Techniques used in IPT

  • IPT utilizes several techniques within the therapeutic process. Many of these are modified interventions borrowed from other therapies such as cognitive-behavior therapy and brief crisis intervention.
  • The use of various questioning styles such as "Clarification" which seeks to obviate the patient's biases in describing interpersonal issues as well as "Supportive Listening" are often therapeutic within themselves. "Role playing" and "Communication Analysis" are highly behavioral interventions and are invaluable tools in intervening in interpersonal disputes. The "Encouragement of Affect" allows the patient to experience unpleasant or unwanted affects (that have perhaps resulted in the deployment of pathogenic defense mechanisms) safely within the therapeutic frame. This process allows the patient to acknowledge the affective component of an interpersonal issue e.g. grief and helps the patient to accept it as a part of their experience. The "Use of the Therapeutic Relationship" has been described earlier.
  • There is some degree of debate as to whether therapists should be more or less active in the conduct of the sessions other than keep the focus on interpersonal issues. There are clearly no distinct guidelines in this area although the goal of IPT is to facilitate the process of the patient generating their own interventions and thus progressively phasing the therapist out of the process. It is likely that the process of patient initiated changes is the likely mechanism to account for the observation that symptomatic improvement arising from IPT often peaks 3 - 6 months subsequent to the termination of treatment.

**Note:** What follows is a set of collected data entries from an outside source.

Lemma runes_kept S' i s s' w' :
  S !! i = Some s -> P !! i = Some w' -> w' <> w \/ (forall c, t <> TRune c) ->
  getFirstRuneIndex s' = getFirstRuneIndex s ->
  (forall j c x, node P (w' ++ [TRune c]) j -> S !! Z.to_nat j = Some x ->
     exists x', S' !! Z.to_nat j = Some x' /\ getCurrentRune x' = getCurrentRune x /\
       getNextRuneIndex x' = getNextRuneIndex x) ->
  exists l, chain S' (getFirstRuneIndex s') l /\ sorted l /\
    forall j c, (j, c) ∈ l <-> node P' (w' ++ [TRune c]) j.
Proof.
  intros Hs Hw' Hne -> Hext. destruct (tr_runes S P Htrie i s w' Hs Hw') as (l&Hc&Hsort&Hl).
  exists l. split_and!; [|done|].
  - eapply chain_ext; [|exact Hc]. intros j c x Hin. apply Hext with c. by apply Hl.
  - intros j c. rewrite Hl, node_snoc. split; [by left|]. intros [?|[_ E]]; [done|].
    apply app_inj_tail in E as [-> E]. destruct Hne as [?|Hne]; [done|by destruct (Hne c)].
Qed.
End extend.

(** ** The operations *)

(** The end states of an automaton: [ends w] is that of the state reached by
    [w]; states that do not exist count as not being end states. *)
Definition end_states (S : list state) (P : list (list token)) (ends : list token -> Z) : Prop :=
  (forall i s w, S !! i = Some s -> P !! i = Some w ->
     getEndState s = ends w /\ getHasPositiveEndState s = false) /\
  (forall w, w ∉ P -> ends w = endStateNone).

(** What adding an edge for a token does. *)
Definition advanced (S S' : list state) (P P' : list (list token)) (w : list token) (t : token)
    (i : Z) : Prop :=
  trie S' P' /\ node P' (w ++ [t]) i /\
  (P' = P \/ P' = P ++ [w ++ [t]]) /\
  forall ends, end_states S P ends -> end_states S' P' ends.

Lemma advanced_same S P w t i : trie S P -> node P (w ++ [t]) i -> advanced S S P P w t i.
Proof. intros. split_and!; [done..|by left|done]. Qed.

Lemma addState_Ok S :
  zlen S <= 2 ^ 21 ->
  addState S = (if decide (zlen S = 2 ^ 21) then Err PlainError else Ok (S ++ [zeroState], zlen S)).
Proof.
  intros Hb. unfold addState, u32. unfold zlen in *. rewrite Z.mod_small by lia.
  change stateMask with (2 ^ 21 - 1). rewrite Z.gtb_ltb.
  case_decide; destruct (Z.ltb_spec (2 ^ 21 - 1) (Z.of_nat (length S))); (done || lia).
Qed.

Lemma updateState_Ok S i s (f : state -> state) :
  0 <= i -> S !! Z.to_nat i = Some s -> updateState S i f = Ok (<[Z.to_nat i := f s]> S).
Proof. intros Hi Hs. unfold updateState. by rewrite (index_ok S i s). Qed.

Lemma zeroState_ok : state_ok zeroState.
Proof. split; unfold is_u64; simpl; lia. Qed.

IPT is most useful for people who are in the midst of recent conflicts with significant others and/or have experienced difficulty adjusting to stressful life transitions. As with CBT, patients who are unable or unwilling to practice skills taught in therapy are not likely to gain significant symptom relief. Most therapists recommend that clients remain in ongoing, maintenance therapy if that is possible. Maintenance IPT (IPT-M) is often used following termination of the short-term phase of therapy. Recent research suggests that IPT-M may prevent future episodes of depression, particularly in women.

In clinical trials, both CBT and IPT have been found to be effective treatments for depression. There is no certain way to know up front (without actually trying them) whether one form of therapy will be a better fit for patients than the other. The available studies are too small and specific to recommend a specific type of person who would benefit best from one or another type of therapy. Just as patients may need to try different types of antidepressant medication, the may also need to try different types of therapy, or even different therapists within a particular therapeutic approach to gain maximum relief.